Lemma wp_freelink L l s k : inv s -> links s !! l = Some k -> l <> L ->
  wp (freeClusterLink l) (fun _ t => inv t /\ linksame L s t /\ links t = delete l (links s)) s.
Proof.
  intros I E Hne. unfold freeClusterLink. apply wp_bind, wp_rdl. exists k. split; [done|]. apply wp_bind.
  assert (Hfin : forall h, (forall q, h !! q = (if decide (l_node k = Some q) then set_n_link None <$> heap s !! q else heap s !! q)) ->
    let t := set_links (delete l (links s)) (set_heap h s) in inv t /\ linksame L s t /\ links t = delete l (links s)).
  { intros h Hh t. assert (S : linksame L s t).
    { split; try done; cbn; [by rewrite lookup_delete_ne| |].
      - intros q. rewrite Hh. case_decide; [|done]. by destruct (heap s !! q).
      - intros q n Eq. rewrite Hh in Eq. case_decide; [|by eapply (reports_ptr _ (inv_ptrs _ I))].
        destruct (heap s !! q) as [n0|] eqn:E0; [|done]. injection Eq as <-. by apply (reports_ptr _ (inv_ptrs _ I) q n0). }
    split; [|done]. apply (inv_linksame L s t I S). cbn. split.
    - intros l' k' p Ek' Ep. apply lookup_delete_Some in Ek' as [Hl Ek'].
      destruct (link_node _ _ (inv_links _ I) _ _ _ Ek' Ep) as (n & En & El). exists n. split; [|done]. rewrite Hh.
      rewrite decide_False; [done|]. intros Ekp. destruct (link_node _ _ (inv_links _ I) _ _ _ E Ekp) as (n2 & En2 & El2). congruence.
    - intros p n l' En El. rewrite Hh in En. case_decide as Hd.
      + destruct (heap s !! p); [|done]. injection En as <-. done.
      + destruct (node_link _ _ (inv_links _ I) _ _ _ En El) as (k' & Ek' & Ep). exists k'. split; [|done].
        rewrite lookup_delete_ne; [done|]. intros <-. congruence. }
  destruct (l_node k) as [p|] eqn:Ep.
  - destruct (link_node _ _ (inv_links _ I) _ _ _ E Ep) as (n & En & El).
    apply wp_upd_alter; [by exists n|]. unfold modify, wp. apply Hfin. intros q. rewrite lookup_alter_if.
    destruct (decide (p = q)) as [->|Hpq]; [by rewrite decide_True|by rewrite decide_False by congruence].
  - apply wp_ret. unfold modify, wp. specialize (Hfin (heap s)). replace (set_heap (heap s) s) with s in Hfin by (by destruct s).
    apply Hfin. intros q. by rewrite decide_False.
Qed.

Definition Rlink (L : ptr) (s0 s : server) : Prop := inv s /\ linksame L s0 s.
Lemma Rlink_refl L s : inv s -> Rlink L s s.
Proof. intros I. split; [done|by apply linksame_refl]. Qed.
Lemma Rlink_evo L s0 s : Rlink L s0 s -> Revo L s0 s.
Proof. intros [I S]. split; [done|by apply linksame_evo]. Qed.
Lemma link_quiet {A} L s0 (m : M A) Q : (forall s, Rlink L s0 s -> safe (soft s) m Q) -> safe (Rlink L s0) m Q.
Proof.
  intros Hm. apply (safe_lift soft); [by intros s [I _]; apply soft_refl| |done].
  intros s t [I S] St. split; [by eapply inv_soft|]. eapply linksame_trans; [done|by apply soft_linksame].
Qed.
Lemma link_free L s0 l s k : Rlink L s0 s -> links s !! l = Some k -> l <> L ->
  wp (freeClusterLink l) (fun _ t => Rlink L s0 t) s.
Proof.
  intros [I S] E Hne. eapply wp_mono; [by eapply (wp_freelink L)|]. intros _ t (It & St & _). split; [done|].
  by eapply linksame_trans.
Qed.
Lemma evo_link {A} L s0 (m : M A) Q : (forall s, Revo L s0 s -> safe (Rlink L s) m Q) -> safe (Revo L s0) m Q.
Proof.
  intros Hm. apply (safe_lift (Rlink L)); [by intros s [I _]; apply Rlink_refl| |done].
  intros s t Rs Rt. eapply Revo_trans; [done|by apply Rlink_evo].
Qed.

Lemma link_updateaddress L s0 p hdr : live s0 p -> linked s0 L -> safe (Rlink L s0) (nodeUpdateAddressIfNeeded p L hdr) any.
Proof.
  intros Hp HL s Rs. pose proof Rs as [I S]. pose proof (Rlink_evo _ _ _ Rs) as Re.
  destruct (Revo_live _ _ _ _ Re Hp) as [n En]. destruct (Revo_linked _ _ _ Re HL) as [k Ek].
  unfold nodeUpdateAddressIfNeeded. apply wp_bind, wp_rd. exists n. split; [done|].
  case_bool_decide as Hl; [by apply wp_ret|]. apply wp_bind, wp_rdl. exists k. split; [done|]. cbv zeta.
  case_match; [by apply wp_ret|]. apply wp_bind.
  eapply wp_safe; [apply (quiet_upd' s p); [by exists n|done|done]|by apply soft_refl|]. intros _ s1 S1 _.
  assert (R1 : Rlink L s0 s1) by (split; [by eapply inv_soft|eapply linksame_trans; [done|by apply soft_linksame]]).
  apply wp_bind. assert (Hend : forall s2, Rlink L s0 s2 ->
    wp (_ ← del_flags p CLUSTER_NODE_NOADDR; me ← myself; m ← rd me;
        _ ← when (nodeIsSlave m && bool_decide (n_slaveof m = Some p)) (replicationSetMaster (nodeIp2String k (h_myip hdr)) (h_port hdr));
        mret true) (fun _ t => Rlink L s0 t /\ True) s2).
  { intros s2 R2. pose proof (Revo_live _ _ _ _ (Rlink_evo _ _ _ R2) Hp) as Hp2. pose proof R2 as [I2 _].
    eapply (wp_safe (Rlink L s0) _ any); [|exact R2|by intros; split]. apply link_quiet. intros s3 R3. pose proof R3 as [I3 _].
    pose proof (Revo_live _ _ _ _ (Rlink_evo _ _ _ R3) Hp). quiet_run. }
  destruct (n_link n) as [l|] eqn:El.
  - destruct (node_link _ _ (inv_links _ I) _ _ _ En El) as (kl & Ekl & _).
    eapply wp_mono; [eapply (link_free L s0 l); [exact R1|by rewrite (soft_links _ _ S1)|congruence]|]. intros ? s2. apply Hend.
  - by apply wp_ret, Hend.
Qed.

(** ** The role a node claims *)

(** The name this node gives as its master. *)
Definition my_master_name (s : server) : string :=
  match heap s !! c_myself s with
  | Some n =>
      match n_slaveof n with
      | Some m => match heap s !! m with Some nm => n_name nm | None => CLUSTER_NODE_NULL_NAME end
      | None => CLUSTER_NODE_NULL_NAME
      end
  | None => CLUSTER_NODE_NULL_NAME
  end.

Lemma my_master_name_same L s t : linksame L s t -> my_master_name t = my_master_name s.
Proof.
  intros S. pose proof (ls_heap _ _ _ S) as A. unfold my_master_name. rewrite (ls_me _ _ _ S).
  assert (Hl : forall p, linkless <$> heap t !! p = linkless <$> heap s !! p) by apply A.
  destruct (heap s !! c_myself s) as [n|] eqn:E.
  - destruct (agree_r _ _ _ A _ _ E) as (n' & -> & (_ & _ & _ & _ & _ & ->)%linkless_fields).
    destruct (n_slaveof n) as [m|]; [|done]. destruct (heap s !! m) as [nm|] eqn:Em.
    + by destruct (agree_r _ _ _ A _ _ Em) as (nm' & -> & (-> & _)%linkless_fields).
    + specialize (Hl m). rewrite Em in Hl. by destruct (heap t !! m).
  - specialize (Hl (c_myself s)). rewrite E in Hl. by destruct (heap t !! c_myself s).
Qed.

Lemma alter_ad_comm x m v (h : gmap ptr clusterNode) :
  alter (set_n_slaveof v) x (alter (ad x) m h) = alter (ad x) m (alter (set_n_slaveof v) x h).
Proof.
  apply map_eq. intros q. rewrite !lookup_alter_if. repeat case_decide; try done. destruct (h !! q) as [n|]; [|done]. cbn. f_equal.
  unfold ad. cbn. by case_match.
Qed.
_ _ _ _ _
Description of the task: From the line holding "- destruct (node_link" to the line holding "None => CLUSTER_NODE_NULL_NAME end", inclusive, restate each line above exactly as written.

Exercise output:
  - destruct (node_link _ _ (inv_links _ I) _ _ _ En El) as (kl & Ekl & _).
    eapply wp_mono; [eapply (link_free L s0 l); [exact R1|by rewrite (soft_links _ _ S1)|congruence]|]. intros ? s2. apply Hend.
  - by apply wp_ret, Hend.
Qed.

(** ** The role a node claims *)

(** The name this node gives as its master. *)
Definition my_master_name (s : server) : string :=
  match heap s !! c_myself s with
  | Some n =>
      match n_slaveof n with
      | Some m => match heap s !! m with Some nm => n_name nm | None => CLUSTER_NODE_NULL_NAME end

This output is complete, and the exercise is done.